Our First Promise

Disclaimer : Masashi Kishimoto

Summary : /kita janji ya?/ iya ._. /\\ …Mana janji kita yang dulu?!/kalau begitu tembak saja dia!/.. hiks.. baiklah! Kalau itu yang kau mau!../ -karya Author amatir *mind to RnR?*

WARNING! OOC ,AU, Typo(s), GaJe, Abal, EyD perlu perbaikan.

.

.

.

Don't Like? Just Don't Read :)

©Sachiko Akane

.

.


Chapter 1 "You Hurt Me"

Ino's POV

"Hahahahaha!" tawaku meledak setelah mendengar lelucon Sakura. Sebuah lelucon yang benar-benar membuatku hampir menangis.

"Ino? Lagi apa?

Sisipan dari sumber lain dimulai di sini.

Definition monthly_single_options : InitialOptions :=
  mkInitialOptions EmptyString None ArgNull ArgNull None false false false true true true false
    false None false false EmptyString false ModeMonthly true false.

(** [{ enableTime: true, confirm: false }] *)
Definition time_without_confirm : Partial :=
  mkPartial None None None None None None None None None None None None None
    (Some true) None None None None (Some false).

(** [{ enableTime: true }] *)
Definition time_only : Partial :=
  mkPartial None None None None None None None None None None None None None
    (Some true) None None None None None.

(** [{ scheduleMode: 'none' }] *)
Definition calendar_mode : Partial :=
  mkPartial None None None (Some ModeNone) None None None None None None None None None
    None None None None None None.

(** [{ firstDayOfWeek: 1 }] *)
Definition monday_first : Partial :=
  mkPartial None None None None None (Some 1) None None None None None None None
    None None None None None None.

(** [{ confirm: false }] *)
Definition confirm_off : Partial :=
  mkPartial None None None None None None None None None None None None None
    None None None None None (Some false).

(** [new DatePicker(input, { enableTime: true })] *)
Definition time_options : InitialOptions :=
  mkInitialOptions EmptyString None ArgNull ArgNull None false false false true true true false
    true None false false EmptyString false ModeNone true true.

(* ================================================================== *)
(** * Further functions of Datepicker.js *)
(* ================================================================== *)

(** [clampDate(date, minDate, maxDate)], a utility of the first revision
    of the file (its other utilities are the same in both revisions);
    [None] is [null]. *)
Definition clampDate (date : Date) (minDate maxDate : option Date) : Date :=
  if negb (isValidDate date) then date
  else
    let value := date in
    let value :=
      match minDate with
      | Some mn => if isValidDate mn && date_lt value mn then mn else value
      | None => value
      end in
    match maxDate with
    | Some mx => if isValidDate mx && date_gt value mx then mx else value
    | None => value
    end.

(** [endOfWeek(date, firstDayOfWeek)] *)
Definition endOfWeek (date : Date) (firstDayOfWeek : Z) : Date :=
  let start := startOfWeek date firstDayOfWeek in
  addDays start 6.

(** [toISODateString(date)] *)
Definition toISODateString (date : Date) : string :=
  match date with
  | InvalidDate => EmptyString
  | DateAt t =>
      join "-"
        [padStartNumber (ES.YearFromDay (ES.Day t)) 4;
         padStartNumber (ES.MonthFromDay (ES.Day t) + 1) 2;
         padStartNumber (ES.DateFromDay (ES.Day t)) 2]
  end.

(** [a < b] on Numbers: false as soon as one side is [NaN]. *)
Definition num_lt (a b : num) : bool :=
  match a, b with
  | Some x, Some y => x <? y
  | _, _ => false
  end.

(** [getDate()] of the picker. *)
Definition picker_getDate (dp : DatePicker) : option Date :=
  option_map copy_Date (selectedDate dp).

(** [getRange()] *)
Definition getRange (dp : DatePicker) : option Date * option Date :=
  if negb (range (options dp)) then (None, None)
  else (option_map copy_Date (rangeStart dp), option_map copy_Date (rangeEnd dp)).

(** [_computeYearRange()]; [now] is [new Date()]. *)
Definition _computeYearRange (dp : DatePicker) (now : Date) : num * num :=
  let o := options dp in
  let nowYear := getFullYear now in
  let start := num_sub nowYear 50 in
  let end_ := num_add nowYear 50 in
  let start :=
    match minDate o with
    | Some mn => if isValidDate mn then getFullYear mn else start
    | None => start
    end in
  let end_ :=
    match maxDate o with
    | Some mx => if isValidDate mx then getFullYear mx else end_
    | None => end_
    end in
  let viewYear := getFullYear (currentViewMonth dp) in
  let start := if num_lt viewYear start then viewYear else start in
  let end_ := if num_lt end_ viewYear then viewYear else end_ in
  if num_lt end_ start then (end_, start) else (start, end_).

(** The loop [for (y = range.start; y <= range.end; y += 1)] of
    [_rebuildYearOptions]: the values of the options it appends. *)
Fixpoint year_options (fuel : nat) (y end_ : Z) : list Z :=
  match fuel with
  | O => []
  | S k => if y <=? end_ then y :: year_options k (y + 1) end_ else []
  end.

(** [_rebuildYearOptions()]: the years it puts into the year select
    (when there is one); a bound that is [NaN] leaves the select empty. *)
Definition _rebuildYearOptions (dp : DatePicker) (now : Date) : list Z :=
  match _computeYearRange dp now with
  | (Some start, Some end_) => year_options (Z.to_nat (end_ - start + 1)) start end_
  | _ => []
  end.

(** The loop [while (m < 60)] of [_rebuildMinuteOptions]. *)
Fixpoint minute_options (fuel : nat) (m step : Z) : list Z :=
  match fuel with
  | O => []
  | S k => if m <? 60 then m :: minute_options k (m + step) step else []
  end.

(** [_rebuildMinuteOptions()]: the minutes offered by the minute select;
    the step is at least 1, so 60 iterations are enough. *)
Definition _rebuildMinuteOptions (dp : DatePicker) : list Z :=
  let step := if 0 <? timeStep (options dp) then timeStep (options dp) else 5 in
  minute_options 60 0 step.

(** [_goToPreviousMonth()] and [_goToNextMonth()]; the grid they redraw
    is [_render] of the result. *)
Definition _goToPreviousMonth (dp : DatePicker) : DatePicker :=
  set_currentViewMonth (addMonths (currentViewMonth dp) (-1)) dp.

Definition _goToNextMonth (dp : DatePicker) : DatePicker :=
  set_currentViewMonth (addMonths (currentViewMonth dp) 1) dp.

(** The keys [_onKeyDown] tells apart. *)
Inductive key : Type :=
| ArrowLeft | ArrowRight | ArrowUp | ArrowDown | Home | End_ | PageUp | PageDown
| Enter | Space | Escape | OtherKey.

(** [this.focusedDate || this.selectedDate || new Date()] *)
Definition focus_base (dp : DatePicker) (now : Date) : Date :=
  match focusedDate dp with
  | Some d => d
  | None => match selectedDate dp with Some d => d | None => now end
  end.

(** [_onKeyDown(event)]; [now] is [new Date()]. *)
Definition _onKeyDown (dp : DatePicker) (k : key) (now : Date) : DatePicker :=
  let o := options dp in
  let baseDate := focus_base dp now in
  let move (nextFocus : Date) :=
    let dp := set_focusedDate (Some (startOfDay nextFocus)) dp in
    let nextMonth := startOfMonth (startOfDay nextFocus) in
    if num_eqb (getTime nextMonth) (getTime (currentViewMonth dp)) then dp
    else set_currentViewMonth nextMonth dp in
  match k with
  | ArrowLeft => move (addDays baseDate (-1))
  | ArrowRight => move (addDays baseDate 1)
  | ArrowUp => move (addDays baseDate (-7))
  | ArrowDown => move (addDays baseDate 7)
  | Home => move (startOfWeek baseDate (firstDayOfWeek o))
  | End_ => move (addDays (startOfWeek baseDate (firstDayOfWeek o)) 6)
  | PageUp => move (addMonths baseDate (-1))
  | PageDown => move (addMonths baseDate 1)
  | Enter | Space =>
      let target := startOfDay (focus_base dp now) in
      match scheduleMode o with
      | ModeMonthly => _toggleMonthlyDay dp (or0 (getDate target)) true
      | ModeWeekly => _toggleWeeklyDay dp (or0 (getDay target)) true
      | ModeNone =>
          if isDateOutOfBounds target (minDate o) (maxDate o) then dp
          else if is_disabled o target then dp
          else if range o then _handleRangeClick dp target
          else
            let dp := _selectDate dp target "user" in
            if negb (confirm o) && autoClose o && negb (inline o) then close dp else dp
      end
  | Escape => close dp
  | OtherKey => dp
  end.

(** [setMinDate(dateOrString)] and [setMaxDate(dateOrString)] *)
Definition setMinDate (dp : DatePicker) (dateOrString : js_arg) : outcome DatePicker :=
  updateOptions dp
    (mkPartial None None None None None None (Some dateOrString) None None None None None
       None None None None None None None).

Definition setMaxDate (dp : DatePicker) (dateOrString : js_arg) : outcome DatePicker :=
  updateOptions dp
    (mkPartial None None None None None None None (Some dateOrString) None None None None
       None None None None None None None).

(** The object [getSchedule()] returns. *)
Record Schedule : Type := mkSchedule {
  sched_mode : schedule_mode;
  sched_weekly : list Z;
  sched_monthly : list Z;
  sched_array : list Z
}.

(** [getSchedule()]; [None] is [null]. *)
Definition getSchedule (dp : DatePicker) : option Schedule :=
  match scheduleMode (options dp) with
  | ModeNone => None
  | mode =>
      Some (mkSchedule mode (scheduleWeeklySelected dp) (scheduleMonthlySelected dp)
              (_formatScheduleArray dp))
  end.

(** The payload of [setSchedule]: [pl_mode] is [None] when the property is
    missing or falsy, [pl_weekly] and [pl_monthly] are [None] unless the
    property is an array (of integers). *)
Record Payload : Type := mkPayload {
  pl_mode : option schedule_mode;
  pl_weekly : option (list Z);
  pl_monthly : option (list Z)
}.

(** [setSchedule(payload, source)] for a payload that is an object; the
    final [_render()] redraws from the state and changes none of it. *)
Definition setSchedule (dp : DatePicker) (payload : Payload) (source : string)
  : outcome DatePicker :=
  dp <- match pl_mode payload with
        | Some mode =>
            if negb (mode_eqb mode (scheduleMode (options dp)))
            then updateOptions dp
                   (mkPartial None None None (Some mode) None None None None None None None
                      None None None None None None None None)
            else Done dp
        | None => Done dp
        end ;;
  let dp :=
    match scheduleMode (options dp), pl_weekly payload, pl_monthly payload with
    | ModeWeekly, Some weekly, _ =>
        set_scheduleWeeklySelected (set_insert_all weekly []) dp
    | ModeMonthly, _, Some monthly =>
        set_scheduleMonthlySelected (set_insert_all monthly []) dp
    | _, _, _ => dp
    end in
  Done (_syncScheduleValue dp (source_or_api source)).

Dari ketawanya, sepertinya lucu ya?" tanya seseorang yang aku kenal benar, Sai.

"ahaha.. haha.. euh.. Sai?" kataku.

"Ada apa sih?" tanya Sai pada kami (aku dan Sakura)

"Ahaha… bukan apa-apa Sai.. Ini-" kataku terputus

"Lelucon wanita." Kata Sakura melanjutkan kata-kataku.

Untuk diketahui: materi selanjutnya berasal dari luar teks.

(** A supplier row " ab12 ", "-7", -5: the record has code AB12, price 0
    and sales count 5 (from the text "-5"). *)
Lemma extractRecords_wellformed_witness :
  exists rec,
    In rec (fst sample_supplier_extraction)
    /\ ShoeRecord.productCode rec = utf8 "AB12"
    /\ ShoeRecord.price rec = Fin 0
    /\ ShoeRecord.salesRaw rec = utf8 "-5"
    /\ ShoeRecord.salesNum rec = Fin 5
    /\ exists i r,
         nth_error sample_supplier_sheet i = Some (Some r) /\ (0 < i)%nat
         /\ ShoeRecord.productCode rec <> []
         /\ ShoeRecord.productCode rec
            = toUpperCase (trim (String_ (get r 0)))
         /\ nonneg_number (ShoeRecord.price rec)
         /\ whole_or_infinite (ShoeRecord.salesNum rec).
Proof.
  assert (E : exists rec,
             fst sample_supplier_extraction = [rec]
             /\ ShoeRecord.productCode rec = utf8 "AB12"
             /\ ShoeRecord.price rec = Fin 0
             /\ ShoeRecord.salesRaw rec = utf8 "-5"
             /\ ShoeRecord.salesNum rec = Fin 5).
  { vm_compute. eexists. split; [reflexivity|]. repeat split. }
  destruct E as (rec & E & F1 & F2 & F3 & F4).
  assert (Hin : In rec (fst sample_supplier_extraction))
    by (rewrite E; left; reflexivity).
  exists rec. repeat (split; [assumption|]).
  destruct (extractRecords_wellformed sample_supplier_map
              (utf8 "supplier.xlsx") sample_channel SUPPLIER sample_today
              sample_now sample_supplier_sheet 0 rec Hin)
    as (i & r & Hn & Hi & T1 & T2 & T3 & _ & _ & T6 & _).
  exists i, r. repeat split; assumption.
Defined.

(** C8, the claim as stated fails: a sales cell whose text holds 1 followed
    by 309 zeros is stored as the sales count Infinity, which is not a
    non-negative integer. *)
Lemma extractRecords_sales_can_be_infinite :
  ~ (forall map fileName platform type today now rawData headerIndex rec,
       In rec (fst (extractRecords map fileName platform type today now
                      rawData headerIndex)) ->
       nonneg_integer (ShoeRecord.salesNum rec)).
Proof.
  intros H.
  assert (E : exists rec,
             fst (extractRecords sample_supplier_map (utf8 "supplier.xlsx")
                    sample_channel SUPPLIER sample_today sample_now
                    sample_huge_sales_sheet 0) = [rec]
             /\ ShoeRecord.salesNum rec = Inf false).
  { vm_compute. eexists. split; reflexivity. }
  destruct E as (rec & E & Hs).
  destruct (H sample_supplier_map (utf8 "supplier.xlsx") sample_channel
              SUPPLIER sample_today sample_now sample_huge_sales_sheet
              0%nat rec) as [k Hk].
  - rewrite E. now left.
  - rewrite Hs in Hk. discriminate.
Qed.

Lemma extractRow_negative_price (map : ColMap.t)
    (fileName platform : jsstring) (today : jsstring) (now : nat -> N)
    (i : nat) (r : row) :
  cleanProductCode (get r (ColMap.sku map)) <> [] ->
  ColMap.price map <> -1 ->
  nlt (parseFloat (String_ (get r (ColMap.price map)))) (Fin 0) = true ->
  extractRow map fileName platform MARKET today now i (Some r)
  = Continue [msgPriceNegative i (cleanProductCode (get r (ColMap.sku map)))
                (get r (ColMap.price map))].
Proof.
  intros Hsku Hcol Hneg.
  destruct (cleanProductCode_nonempty _ Hsku) as (_ & Hdef & _).
  unfold extractRow.
  assert (Hlen : (length r =? 0)%nat = false).
  { destruct r; [|reflexivity]. exfalso. apply Hsku.
    unfold get. destruct (ColMap.sku map <? 0); [reflexivity|].
    now destruct (Z.to_nat (ColMap.sku map)). }
  assert (Hidx : (ColMap.sku map =? -1) = false).
  { apply Z.eqb_neq. intros E. apply Hsku. now rewrite E. }
  rewrite Hlen, Hidx, Hdef. cbn [orb].
  apply str_eqb_neq in Hsku. rewrite Hsku.
  assert (Hp : priceField map MARKET i
                 (cleanProductCode (get r (ColMap.sku map))) r
               = (None, [msgPriceNegative i
                           (cleanProductCode (get r (ColMap.sku map)))
                           (get r (ColMap.price map))])).
  { unfold priceField. apply Z.eqb_neq in Hcol. rewrite Hcol.
    assert (Hnum : parseFloat (String_ (get r (ColMap.price map))) <> NaN)
      by (intros E; rewrite E in Hneg; discriminate Hneg).
    assert (Hnb : nonblank (get r (ColMap.price map)) = true).
    { unfold nonblank. apply andb_true_iff. split.
      - destruct (get r (ColMap.price map)); try reflexivity.
        now elim Hnum.
      - apply negb_true_iff, str_eqb_neq.
        now apply parseFloat_number_nonblank. }
    rewrite Hnb, Hneg.
    destruct (parseFloat (String_ (get r (ColMap.price map))));
      [now elim Hnum | reflexivity | reflexivity]. }
  now rewrite Hp.
Qed.

(** C6. In a market-price import, a row with a SKU whose price cell parses
    to a number below 0 (a negative finite number, or -Infinity) yields no
    record and exactly one validation problem, which names the row number
    (index + 1), the SKU and the raw cell value and says that the price
    cannot be negative; the rows before and after it contribute what they
    contribute on their own. *)
Theorem negative_market_price_reported (map : ColMap.t)
    (fileName platform : jsstring) (today : jsstring) (now : nat -> N)
    (rawData : sheet) (headerIndex : nat)
    (pre post : list (nat * option row)) (i : nat) (r : row) :
  dataRows rawData headerIndex = pre ++ (i, Some r) :: post ->
  cleanProductCode (get r (ColMap.sku map)) <> [] ->
  ColMap.price map <> -1 ->
  nlt (parseFloat (String_ (get r (ColMap.price map)))) (Fin 0) = true ->
  let step := extractRow map fileName platform MARKET today now in
  let sku := cleanProductCode (get r (ColMap.sku map)) in
  let msg :=
    (utf8 "行 " ++ N_toString (N.of_nat (i + 1)) ++ utf8 " [SKU: " ++ sku
       ++ utf8 "]: ")
      ++ utf8 "价格不能为负数 (值: "
      ++ (dquote ++ String_ (get r (ColMap.price map)) ++ dquote)
      ++ utf8 ")。" in
  step i (Some r) = Continue [msg]
  /\ extractRecords map fileName platform MARKET today now rawData
       headerIndex
     = (recordsOf step pre ++ recordsOf step post,
        problemsOf step pre ++ [msg] ++ problemsOf step post).
Proof.
  intros Hrows Hsku Hcol Hneg. cbv zeta.
  pose proof (extractRow_negative_price map fileName platform today now
                i r Hsku Hcol Hneg) as Hrow.
  split; [exact Hrow|].
  rewrite extractRecords_flat, Hrows.
  unfold recordsOf, problemsOf. rewrite !flat_map_app.
  cbn [flat_map fst snd]. rewrite Hrow. reflexivity.
Qed.

(** A market sheet with the rows (a1, -5) and (b2, 10): one problem, for
    row 2, and the record of b2. *)
Lemma negative_market_price_reported_witness :
  extractRecords sample_market_map (utf8 "dewu.xlsx") sample_channel MARKET
    sample_today sample_now sample_market_sheet 0
  = (recordsOf (extractRow sample_market_map (utf8 "dewu.xlsx")
                  sample_channel MARKET sample_today sample_now)
       [(2%nat, Some sample_market_good_row)],
     [utf8 "行 2 [SKU: A1]: 价格不能为负数 (值: " ++ dquote ++ utf8 "-5"
        ++ dquote ++ utf8 ")。"]).
Proof.
  exact (proj2 (negative_market_price_reported sample_market_map
                  (utf8 "dewu.xlsx") sample_channel sample_today sample_now
                  sample_market_sheet 0 []
                  [(2%nat, Some sample_market_good_row)] 1
                  sample_market_bad_row
                  eq_refl ltac:(discriminate) ltac:(discriminate)
                  eq_refl)).
Defined.

(** ** Committing extracted records to the store *)

(** The automatic path of an upload replaces the selected channel and
    category in bulk and leaves every other record where it was. *)
Lemma commitUpload_replaces (selectedPlatform : jsstring)
    (selectedType : DataType) (allNewRecords prev : list ShoeRecord.t) :
  allNewRecords <> [] ->
  commitUpload selectedPlatform selectedType allNewRecords prev
  = filter (fun p => negb (sameSlot selectedPlatform selectedType p)) prev
      ++ allNewRecords
  /\ forall p,
       In p (commitUpload selectedPlatform selectedType allNewRecords prev)
       <-> (In p prev /\ sameSlot selectedPlatform selectedType p = false)
           \/ In p allNewRecords.
Proof.
  intros Hne. unfold commitUpload.
  destruct allNewRecords as [|x l]; [congruence|].
  split; [reflexivity|]. intros p. rewrite in_app_iff, filter_In.
  now rewrite negb_true_iff.
Qed.

(** The manual-mapping path appends and removes nothing. *)
Lemma handleConfirmMapping_appends (savedMappings : list SavedMapping.t)
    (selectedPlatform : jsstring) (selectedType : DataType)
    (today : jsstring) (now : nat -> N) (rememberMapping : bool)
    (label : jsstring) (cur : option PendingFile.t) (sel : Selection)
    (prev : list ShoeRecord.t) :
  exists records,
    fst (handleConfirmMapping savedMappings selectedPlatform selectedType
           today now rememberMapping label cur sel prev)
    = prev ++ records.
Proof.
  unfold handleConfirmMapping.
  destruct cur as [c|]; [|exists []; now rewrite app_nil_r].
  destruct (sel_sku sel) as [k|]; [|exists []; now rewrite app_nil_r].
  destruct (extractRecords _ _ _ _ _ _ _ _) as [records errors].
  exists records. destruct records; [now rewrite app_nil_r | reflexivity].
Qed.

(** C7, at a concrete store.  An inventory record of the selected channel
    is stored.  A stock file for the same channel and category, whose
    header the Column Mapper cannot map, is uploaded: it is queued and the
    store is left as it was.  The user confirms the mapping in the dialog:
    the old record is still stored, next to the new one.  The automatic
    path, given the same file with the mapping remembered, replaces it. *)
Theorem confirm_mapping_keeps_old_records :
  let upload :=
    handleFileUpload [] sample_channel INVENTORY sample_today sample_now
      [sample_unmapped_file] [sample_old_record] in
  let manual :=
    fst (handleConfirmMapping [] sample_channel INVENTORY sample_today
           sample_now false (utf8 "Auto-saved") (Some sample_pending)
           sample_selection (fst upload)) in
  let automatic :=
    fst (handleFileUpload sample_memory sample_channel INVENTORY
           sample_today sample_now [sample_unmapped_file]
           [sample_old_record]) in
  sameSlot sample_channel INVENTORY sample_old_record = true
  /\ fst upload = [sample_old_record]
  /\ UploadState.mappingQueue (snd upload) = [sample_pending]
  /\ manual = sample_old_record :: automatic
  /\ length automatic = 1%nat
  /\ forallb (sameSlot sample_channel INVENTORY) automatic = true
  /\ In sample_old_record manual
  /\ ~ In sample_old_record automatic.
Proof.
  cbv zeta.
  split; [reflexivity|]. split; [reflexivity|]. split; [reflexivity|].
  split; [vm_compute; reflexivity|]. split; [reflexivity|].
  split; [reflexivity|]. split; [left; reflexivity|].
  vm_compute. intros [H|[]]. discriminate H.
Qed.

(** ** The insertion-ordered map and the comparator sort *)

Section MapFacts.

Context {V : Type}.
Implicit Types (m : list (jsstring * V)) (k : jsstring) (v : V).

Lemma Map_get_set m k v k' :
  Map_get (Map_set m k v) k'
  = if str_eqb k k' then Some v else Map_get m k'.
Proof.
  induction m as [|[k0 v0] m IH]; simpl; [reflexivity|].
  destruct (str_eqb k0 k) eqn:E0; simpl.
  - apply str_eqb_eq in E0. subst k0. now destruct (str_eqb k k').
  - rewrite IH. destruct (str_eqb k0 k') eqn:E1; [|reflexivity].
    apply str_eqb_eq in E1. subst k'.
    destruct (str_eqb k k0) eqn:E2; [|reflexivity].
    apply str_eqb_eq in E2. subst k0. rewrite str_eqb_refl in E0.
    discriminate.
Qed.

Lemma Map_get_None m k : Map_get m k = None <-> ~ In k (map fst m).
Proof.
  induction m as [|[k0 v0] m IH]; simpl; [tauto|].
  destruct (str_eqb k0 k) eqn:E.
  - apply str_eqb_eq in E. split; [discriminate | intros H; tauto].
  - apply str_eqb_neq in E. rewrite IH. tauto.
Qed.

Lemma Map_set_keys m k v :
  map fst (Map_set m k v)
  = match Map_get m k with
    | Some _ => map fst m
    | None => map fst m ++ [k]
    end.
Proof.
  induction m as [|[k0 v0] m IH]; simpl; [reflexivity|].
  destruct (str_eqb k0 k) eqn:E; simpl; [reflexivity|].
  rewrite IH. now destruct (Map_get m k).
Qed.

Lemma Map_set_NoDup m k v :
  NoDup (map fst m) -> NoDup (map fst (Map_set m k v)).
Proof.
  intros H. rewrite Map_set_keys.
  destruct (Map_get m k) eqn:G; [exact H|].
  apply Map_get_None in G.
  apply (Permutation_NoDup (Permutation_cons_append (map fst m) k)).
  now constructor.
Qed.

Lemma Map_get_In m k v : Map_get m k = Some v -> In (k, v) m.
Proof.
  induction m as [|[k0 v0] m IH]; simpl; [discriminate|].
  destruct (str_eqb k0 k) eqn:E.
  - apply str_eqb_eq in E. intros H. injection H as <-. left. now subst.
  - auto.
Qed.

Lemma Map_In_get m k v :
  NoDup (map fst m) -> In (k, v) m -> Map_get m k = Some v.
Proof.
  induction m as [|[k0 v0] m IH]; simpl; intros Hnd Hin; [contradiction|].
  inversion Hnd as [|? ? Hnot Hnd']; subst.
  destruct Hin as [E|Hin].
  - injection E as -> ->. now rewrite str_eqb_refl.
  - destruct (str_eqb k0 k) eqn:E; [|auto].
    apply str_eqb_eq in E. subst k0. exfalso. apply Hnot.
    now apply (in_map fst) in Hin.
Qed.

End MapFacts.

"Oh.. begitu.. " kata Sai sambil mangut-mangut.

"Baiklah.. aku pergi ke ruang seni dulu.. Oh iya, Ino pukul 2 siang nanti, temui aku di ruang seni ya? Hanya Ino loo.." kata Sai.

"Iya, iya! Aku tak akan ikut kok!" kata Sakura ngambek.

Sai hanya tersenyum padaku. Kali ini aku tak tahu, itu tulus atau hanya 'topeng' belaka.

.

.

.

.

.

Pukul 2 siang, tepat pulang sekolah. Aku langsung pergi ke ruang seni, menemui Sai.

"Ah, sudah datang." Kata Sai sambil tersenyum, tulus.

"Ada apa?" tanyaku langsung to the point.

"Ino.." kata Sai, namun dengan suara yang agak berbeda, dan.. tatapan matanya membuatku risih.

"a..apa?" tanyaku .

Sai terus berjalan lurus kearahku, sampai jarak kami semakin lama semakin dekat. Membuatku spontan melangkah mundur untuk menjaga jarak.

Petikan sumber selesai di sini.